What had I thought of when I first saw my platform?
It jutted, prow-like, towards the field…
“Shaw,” I said, and the sharp tone of my voice got his attention. “Get back to Galen. Have him cast a spell skywards. Something that removes illusions.”
Thankfully, the drake didn’t argue with me or question my sanity. He half-leapt, half-glided back to his platform and spoke in Galen’s ear. The Wizard looked startled, but he spoke a word and gestured towards the heavens.
The flash of glitter like that of a falling star lit the air over the tournament grounds. Everyone not engaged in combat looked up. A shimmer washed through the air.
A score of fanged, scaly wyverns circled overhead. Their green and black scales glinted as their sinuous, winged bodies came into view. One let out a raucous croak.
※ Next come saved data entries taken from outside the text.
(* ===== verification/SemaProps.v ===== *)
(** * Semaphores: the account and the operations

    What holds of semaphores, their queues, their tasks and their references at every
    call, and what each operation does. *)
From S2P Require Import Prelude WaitQ WaitQProps Blocking WaitSpec Sema.

Module SemaProps.
Export Sema.
Section SemaProps.
Context {T : Type} `{TimerCall T} `{Kernel} `{SemaEnv}.
Notation st := (sst T).
Implicit Types s : st.
Implicit Types x : semaphore.
Implicit Types k : nat.

Definition on_ws (f : wst T -> wst T) (s : st) : st := s <| ws ::= f |>.
Definition on_sema (n : nat) (f : semaphore -> semaphore) (s : st) : st := s <| semas ::= alter f n |>.
Definition on_task (k : nat) (f : stask -> stask) (s : st) : st := s <| stasks ::= alter f k |>.

Lemma alter_insert {A} (f : A -> A) (m : gmap nat A) n v : m !! n = Some v -> alter f n m = <[n := f v]> m.
Proof.
  intros E. apply map_eq. intros p. destruct (decide (p = n)) as [->|]; [by rewrite lookup_alter_eq, E, lookup_insert_eq|by rewrite lookup_alter_ne, lookup_insert_ne].
Qed.
Lemma alter_twice {A} (f g : A -> A) (m : gmap nat A) n : alter f n (alter g n m) = alter (fun v => f (g v)) n m.
Proof.
  apply map_eq. intros p. destruct (decide (p = n)) as [->|]; [|by rewrite !lookup_alter_ne]. rewrite !lookup_alter_eq. by destruct (m !! n).
Qed.
Lemma alter_same {A} (f g : A -> A) (m : gmap nat A) n : (forall v, m !! n = Some v -> f v = g v) -> alter f n m = alter g n m.
Proof.
  intros Hf. apply map_eq. intros p. destruct (decide (p = n)) as [->|]; [|by rewrite !lookup_alter_ne]. rewrite !lookup_alter_eq.
  destruct (m !! n) eqn:E; [|done]. cbn. f_equal. eauto.
Qed.
Lemma on_ws_twice f g s : on_ws f (on_ws g s) = on_ws (fun w => f (g w)) s.
Proof. done. Qed.
Lemma on_sema_twice n f g s : on_sema n f (on_sema n g s) = on_sema n (fun x => f (g x)) s.
Proof. unfold on_sema, update. cbn. f_equal. apply alter_twice. Qed.
Lemma on_task_twice k f g s : on_task k f (on_task k g s) = on_task k (fun tk => f (g tk)) s.
Proof. unfold on_task, update. cbn. f_equal. apply alter_twice. Qed.
Lemma on_sema_ws n f g s : on_sema n f (on_ws g s) = on_ws g (on_sema n f s).
Proof. done. Qed.
Lemma on_task_ws k f g s : on_task k f (on_ws g s) = on_ws g (on_task k f s).
Proof. done. Qed.
Lemma on_sema_task n f k g s : on_sema n f (on_task k g s) = on_task k g (on_sema n f s).
Proof. done. Qed.

(** ** Rules *)
Lemma wp_waitq_do {A} (m : MW T A) s (Q : A -> st -> Prop) : wp m (fun a w => Q a (on_ws (fun _ => w) s)) (ws s) -> wp (waitq_do m) Q s.
Proof. unfold wp, waitq_do. by destruct (m (ws s)). Qed.
Lemma wp_sema_deref n x s (Q : semaphore -> st -> Prop) : semas s !! n = Some x -> Q x s -> wp (sema_deref n) Q s.
Proof. intros E HQ. unfold wp, sema_deref. by rewrite E. Qed.
Lemma wp_stask_deref k tk s (Q : stask -> st -> Prop) : stasks s !! k = Some tk -> Q tk s -> wp (stask_deref k) Q s.
Proof. intros E HQ. unfold wp, stask_deref. by rewrite E. Qed.
Lemma wp_sema_mod n x f s (Q : unit -> st -> Prop) : semas s !! n = Some x -> Q tt (on_sema n f s) -> wp (sema_mod n f) Q s.
Proof.
  intros E HQ. unfold sema_mod. apply wp_bind. eapply wp_sema_deref; [done|]. apply wp_modify. unfold on_sema in HQ. by_state HQ. unfold update. cbn. f_equal. by apply alter_insert.
Qed.
Lemma wp_stask_mod k tk f s (Q : unit -> st -> Prop) : stasks s !! k = Some tk -> Q tt (on_task k f s) -> wp (stask_mod k f) Q s.
Proof.
  intros E HQ. unfold stask_mod. apply wp_bind. eapply wp_stask_deref; [done|]. apply wp_modify. unfold on_task in HQ. by_state HQ. unfold update. cbn. f_equal. by apply alter_insert.
Qed.
Definition klock (b : bool) (tk : stask) : stask := tk <| tk_locked := b |>.
Lemma wp_task_lock k tk s (Q : unit -> st -> Prop) : stasks s !! k = Some tk -> tk_locked tk = false -> Q tt (on_task k (klock true) s) -> wp (task_lock k) Q s.
Proof. intros E Hl HQ. unfold task_lock. apply wp_bind. eapply wp_stask_deref; [done|]. rewrite Hl. by eapply wp_stask_mod. Qed.
Lemma wp_task_lock_try k tk s (Q : bool -> st -> Prop) : stasks s !! k = Some tk -> tk_locked tk = false -> Q true (on_task k (klock true) s) -> wp (task_lock_try k) Q s.
Proof. intros E Hl HQ. unfold task_lock_try. apply wp_bind. eapply wp_stask_deref; [done|]. rewrite Hl. apply wp_bind. eapply wp_stask_mod; [done|]. by apply wp_ret. Qed.
Lemma wp_task_unlock k tk s (Q : unit -> st -> Prop) : stasks s !! k = Some tk -> tk_locked tk = true -> Q tt (on_task k (klock false) s) -> wp (task_unlock k) Q s.
Proof.
  intros E Hl HQ. unfold task_unlock. apply wp_bind. eapply wp_stask_deref; [done|]. rewrite Hl. apply wp_bind, wp_ensure; [done|]. by eapply wp_stask_mod.
Qed.

(** ** The account *)
Definition sleepers (s : st) (n : nat) : list nat := waiters (ws s) n SEMAPHORE_EVENT.
Definition owned_by (s : st) (n : nat) (x : semaphore) : Prop :=
  exists k tk, sem_owner x = Some k /\ stasks s !! k = Some tk /\ n ∈ tk_semaphore_list tk.

(** [Lk] are the tasks that are locked, [Lq] the semaphores and other queues. *)
Record swf (Lq Lk : gset nat) (s : st) : Prop := {
  sw_kept : wf Lq ∅ (ws s);
  sw_queue n x : semas s !! n = Some x -> (g_num_waitqs <= n)%nat /\ exists wq, waitqs (ws s) !! n = Some wq /\ waitq_irq wq = true;
  sw_event t y n x : threads (ws s) !! t = Some y -> t_waitq y = Some n -> semas s !! n = Some x -> t_wait_event y = SEMAPHORE_EVENT;
  sw_sleepers n x : semas s !! n = Some x -> sleepers s n <> [] -> sem_count x = -1;
  sw_count n x : semas s !! n = Some x -> -1 <= sem_count x < 2 ^ 31;
  sw_ref n x : semas s !! n = Some x -> 1 <= sem_ref_count x;
  sw_active n x : semas s !! n = Some x -> if sem_active x then owned_by s n x else sem_owner x = None /\ sem_count x = 0;
  sw_list k tk n : stasks s !! k = Some tk -> n ∈ tk_semaphore_list tk -> exists x, semas s !! n = Some x /\ sem_active x = true /\ sem_owner x = Some k;
  sw_nodup k tk : stasks s !! k = Some tk -> NoDup (tk_semaphore_list tk);
  sw_owned k tk : stasks s !! k = Some tk -> tk_semaphores_owned tk = s32 (Z.of_nat (length (tk_semaphore_list tk)));
  sw_lock k tk : stasks s !! k = Some tk -> tk_locked tk = bool_decide (k ∈ Lk);
}.
(** The semaphore whose reference an action drops. *)
Definition drop_of (a : sem_act) : option nat := match a with SDestroy _ n | SDereference n => Some n | _ => None end.
Definition acted (a : sem_act) (s s' : st) : Prop := whole s' /\ frugal (drop_of a) s s'.
Lemma whole_waits (m : MW T unit) s : whole s -> wp m (fun _ w => kept w /\ same_kinds (ws s) w /\ fewer_waits (ws s) w) (ws s) -> wp (waitq_do m) (fun _ s' => whole s' /\ frugal None s s') s.
Proof. intros Hw Hm. apply wp_waitq_do. eapply wp_mono; [exact Hm|]. cbv beta. intros _ w (K & Hk & Hf). split; [by apply whole_fewer|by apply frugal_same]. Qed.
Lemma kinds_same (w w' : wst T) : waitqs w' = waitqs w -> same_kinds w w'.
Proof. intros E n wq Eq. exists wq. by rewrite E. Qed.
Lemma whole_signalled f t (w : wst T) : kept w -> inner f -> kept (unqueued t (on_threads {[t]} f w)) /\ same_kinds w (unqueued t (on_threads {[t]} f w)) /\ fewer_waits w (unqueued t (on_threads {[t]} f w)).
Proof.
  intros K Hf. split_and!; [by apply kept_unqueued, kept_on_thread|exact (kinds_unqueued t (on_threads {[t]} f w))|].
  eapply fewer_trans; [by apply (fewer_on_thread f t)|apply fewer_unqueued].
Qed.
Lemma whole_fires t y (w : wst T) : kept w -> threads w !! t = Some y -> wp (timer_fires t) (fun _ w' => kept w' /\ same_kinds w w' /\ fewer_waits w w') w.
Proof.
  intros K Ey. eapply wp_timer_fires; [apply K|done|]. intros w' _. unfold w'. clear w'. assert (Hself : fewer_waits w w) by (intros u z Ez; exists z; auto).
  destruct (tc_queued (t_wait_timer y)); [|split_and!; [done|by apply kinds_same|done]]. set (w1 := on_threads {[t]} fired w). assert (K1 : kept w1) by (by apply kept_on_thread).
  assert (F1 : fewer_waits w w1) by (by apply fewer_on_thread). split; [by apply kept_expired|]. unfold expired. destruct (threads w1 !! t) as [y1|]; [|split; [by apply kinds_same|done]].
  destruct (expires y1); [|split; [by apply kinds_same|eapply fewer_trans; [exact F1|by apply fewer_on_thread]]].
  split; [intros n wq Eq; by apply cleared_queue|]. eapply fewer_trans; [exact F1|]. eapply fewer_trans; [by apply (fewer_on_thread disarmed t)|apply fewer_cleared].
Qed.
Lemma whole_works (w : wst T) : kept w -> wp worker (fun _ w' => kept w' /\ same_kinds w w' /\ fewer_waits w w') w.
Proof.
  intros K. assert (Hself : fewer_waits w w) by (intros u z Ez; exists z; auto). destruct (workq w) as [|t l] eqn:El.
  { unfold worker. wq_go. rewrite El. wq_go. split_and!; [done|by apply kinds_same|done]. }
  assert (exists y, threads w !! t = Some y) as [y Ey] by (apply elem_of_dom, (kept_work _ K); rewrite El; left).
  eapply wp_worker; [apply K|done..|]. intros w' _. split; [by apply kept_served|]. unfold w', served. destruct (t_running y); [split; [by apply kinds_same|done]|].
  split; [by apply kinds_same|]. apply (fewer_on_thread _ t (work_is l w)). intros z. change (t_suspended (tlock ?b z)) with (t_suspended z). by destruct (t_suspended z).
Qed.
Lemma whole_conforms n o a s r s' : whole s -> conforms n o a s r s' -> whole s'.
Proof.
  intros Hw C. apply (whole_tame s); [done|apply C|]. split; [apply C|]. intros t. rewrite (cf_work _ _ _ _ _ _ C), elem_of_app. intros [?|?]; [by left|right; by eapply suspended_dom].
Qed.
Lemma whole_op n o a s : whole s -> view s n = Some a -> may_call s n o -> wp (run_sem n o) (fun _ s' => whole s' /\ frugal None s s') s.
Proof. intros Hw Hv Hok. eapply wp_mono; [by apply conforms_op; [apply Hw|..]|]. cbv beta. intros r s' C. split; [by eapply whole_conforms|apply C]. Qed.
Lemma whole_wait t n d option y x s : whole s -> semas s !! n = Some x -> threads (ws s) !! t = Some y -> t_waitq y = None -> wp (semaphore_wait_kernel t n None d option) (fun _ s' => whole s' /\ frugal None s s') s.
Proof.
  intros Hw Ex Ey Hy. assert (Hself : frugal None s s) by (by apply frugal_same). eapply wp_wait_none; [apply Hw|done|done|done| | | |]; try done.
  - intros _ _ s' S'. split; [apply (whole_tame s); [done|done|by apply tame_same]|]. apply (frugal_sema None n (fun x => x <| sem_count ::= fun c => c - 1 |>)); [done..|]. intros v _. destruct (decide _); cbn; lia.
  - intros wq _ _ _ Eq s' S'. split; [apply (whole_tame s); [done|done|]; split; [apply parked_dom|by left]|].
    apply (frugal_sema None n (fun x => x <| sem_count := -1 |>)); [done..|]. intros v _. destruct (decide _); cbn; lia.
Qed.
Lemma frugal_created k n policy value s : semas s !! n = None -> frugal None s (created k n policy value s).
Proof.
  intros En. split; [done|]. intros p. unfold refs. change (semas (created k n policy value s)) with (<[n := new_semaphore k value]> (semas s)).
  destruct (decide (p = n)) as [->|Hp]; [rewrite lookup_insert_eq, En|rewrite lookup_insert_ne by done]; destruct (decide (None = Some _)); cbn; lia.
Qed.
Lemma acted_reference n x s : whole s -> semas s !! n = Some x -> sem_ref_count x < OS_REFCNT_MAX_COUNT ->
  wp (semaphore_reference n) (fun _ s' => s' = on_sema n (with_ref (sem_ref_count x + 1)) s /\ whole s' /\ frugal None s s') s.
Proof.
  intros Hw Ex Hr. pose proof (whole_swf _ Hw) as S. unfold semaphore_reference. apply wp_bind. eapply wp_sema_deref; [done|]. pose proof (sw_ref _ _ _ S _ _ Ex) as H1r.
  apply wp_bind, wp_ensure; [apply andb_true_iff; split; [by apply Z.leb_le|by apply Z.ltb_lt]|]. eapply wp_sema_mod; [done|].
  assert (E : on_sema n (fun x => x <| sem_ref_count ::= Z.succ |>) s = on_sema n (with_ref (sem_ref_count x + 1)) s).
  { unfold on_sema, update. cbn. f_equal. apply alter_same. intros v Ev. by assert (v = x) as -> by congruence. }
  rewrite E. split_and!; [done|apply (whole_tame s); [done|apply (swf_with_ref ∅ n x); [done..|lia]|by apply tame_same]|].
  apply (frugal_sema None n (with_ref (sem_ref_count x + 1))); [done..|]. intros v Ev. assert (v = x) as -> by congruence. destruct (decide _); cbn; lia.
Qed.
Lemma acted_dereference n x s : whole s -> semas s !! n = Some x -> wp (semaphore_dereference (Some n)) (fun _ s' => whole s' /\ frugal (Some n) s s') s.
Proof.
  intros Hw Ex. eapply (wp_dereference ∅ n x); [apply Hw|done|set_solver| |].
  - intros _ s' S'. split; [apply (whole_tame s); [done..|by apply tame_same]|by apply frugal_lost].
  - intros m H1r S'. split; [apply (whole_tame s); [done..|apply tame_buried]|by apply frugal_buried].
Qed.
Lemma whole_act a s : whole s -> sem_enabled s a -> wp (sem_perform a) (fun _ => acted a s) s.
Proof.
  intros Hw Hok. pose proof (whole_swf _ Hw) as S. pose proof (whole_kept _ Hw) as K. destruct a as [n o|t n d opt|k policy value|k n|k|n|n|t|t|t|]; cbn [sem_perform].
  - destruct Hok as [[a Hv] Hok]. apply wp_bind. eapply wp_mono; [by eapply whole_op|done].
  - destruct Hok as [[x Ex] (y & Ey & Hy)]. apply wp_bind. eapply wp_mono; [by eapply whole_wait|done].
  - destruct Hok as [[tk Ek] Hv]. apply wp_bind. eapply wp_create; [done..| |]; [intros _; apply wp_ret; split; [done|by apply frugal_same]|]. intros n Ealloc _ _ S'. apply wp_ret.
    split; [apply (whole_tame s); [done..|]; split; [done|by left]|]. pose proof (zalloc_fresh _ _ Ealloc) as [Hns _]%not_elem_of_union. apply frugal_created. by apply not_elem_of_dom.
  - destruct Hok as [[tk Ek] [x Ex]]. apply wp_bind. destruct (decide (sem_owner x = Some k)) as [Ho|Ho].
    + eapply wp_semaphore_destroy; [done..|]. intros m s' _ S'. apply wp_ret. split; [apply (whole_tame s); [done..|apply tame_dropped]|by apply frugal_dropped].
    + eapply wp_semaphore_destroy_other; [done..|]. intros s' S' Ht Hf. apply wp_ret. split; [by apply (whole_tame s)|done].
  - destruct Hok as [tk Ek]. eapply wp_mono; [by eapply wp_destroy_all|]. cbv beta. intros _ s' C. split; [by apply (whole_tame s); [|apply C..]|apply C].
  - destruct Hok as (x & Ex & Hr). eapply wp_mono; [by eapply acted_reference|]. cbv beta. intros _ s' (_ & ?). done.
  - destruct Hok as [x Ex]. by eapply acted_dereference.
  - destruct Hok as [y Ey]. apply whole_waits; [done|]. by eapply whole_fires.
  - destruct Hok as [y Ey]. apply whole_waits; [done|]. eapply wp_sigexc_enter; [apply K|done|]. intros w' _. by apply whole_signalled.
  - destruct Hok as [y Ey]. apply whole_waits; [done|]. eapply wp_dying; [apply K|done|]. intros w' _. by apply whole_signalled.
  - apply wp_bind, wp_waitq_do. eapply wp_mono; [by apply whole_works|]. cbv beta. intros _ w (K' & Hk & Hf). apply wp_ret. split; [by apply whole_fewer|by apply frugal_same].
Qed.
Inductive sem_reach (s : st) : st -> Prop :=
| sem_reach_start : sem_reach s s
| sem_reach_act s1 a s2 : sem_reach s s1 -> sem_enabled s1 a -> sem_perform a s1 = Ret tt s2 -> sem_reach s s2.
(** C27: over every sequence of creations, waits (with or without a deadline, and without a
    second semaphore to signal), signals, references, destructions, time-outs, signals and
    deaths of threads and worker runs, semaphores, their tasks and their sleepers agree: a
    live semaphore is on its owner's list, once, a dead one has no sleepers, the count
    says -1 while there are sleepers, every semaphore in use has a reference, and no lock
    is left held.  In every state so reached, each of these calls whose semaphore, task
    and thread exist returns or blocks its thread (a semaphore's units and references
    staying below their limits, and only threads that are not waiting starting to wait).
    What a wait does after its thread has blocked and runs again, the conversion of its
    result ([semaphore_wait_return]), is not part of the sequences: it changes nothing, and
    it panics after the time-out of a thread that was already woken
    ([SemaRuns.lost_signal_stops_server]). *)
Theorem semaphores_account_kept s s' :
  whole s -> sem_reach s s' -> whole s' /\ forall a, sem_enabled s' a -> exists s'', sem_perform a s' = Ret tt s''.
Proof.
  intros Hw Hr. assert (whole s') as Hw'.
  { induction Hr as [|s1 a s2 Hr IH Hok Ha]; [done|]. pose proof (whole_act a s1 IH Hok) as Hs. unfold wp in Hs. rewrite Ha in Hs. apply Hs. }
  split; [done|]. intros a Hok. destruct (proj1 (wp_run _ _ _) (whole_act a s' Hw' Hok)) as ([] & s'' & E & _). eauto.
Qed.
End SemaLife.
End SemaLife.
Then as one they dove towards the ground, their talons extended in deadly razor sharpness.
Chapter Thirty-Five
The long, snaky wyverns were griffin-sized, though longer and skinnier. Four of them dropped out of the sky and landed amidst the commoners across the field. Panicked, the crowd stampeded back towards the town walls as the dragon-like creatures ripped and tore into the people unlucky enough to have been in the front rows.
Several more descended upon the field itself. An emerald-sheened wyvern landed near Rikka and Sir Kagin. The two warriors disengaged from their duel and met the creature’s lunges head-on. Kagin’s sword rent the reptile’s bat-like wing while Rikka chopped at its head.
Sir Ivor’s shouts rose over the din for a moment as he rallied the other knights who had participated in the tournament. Armed and armored men streamed from just off-field and charged at the remaining wyverns. Swords and talons flashed, spattering red across the churned-up tournament green.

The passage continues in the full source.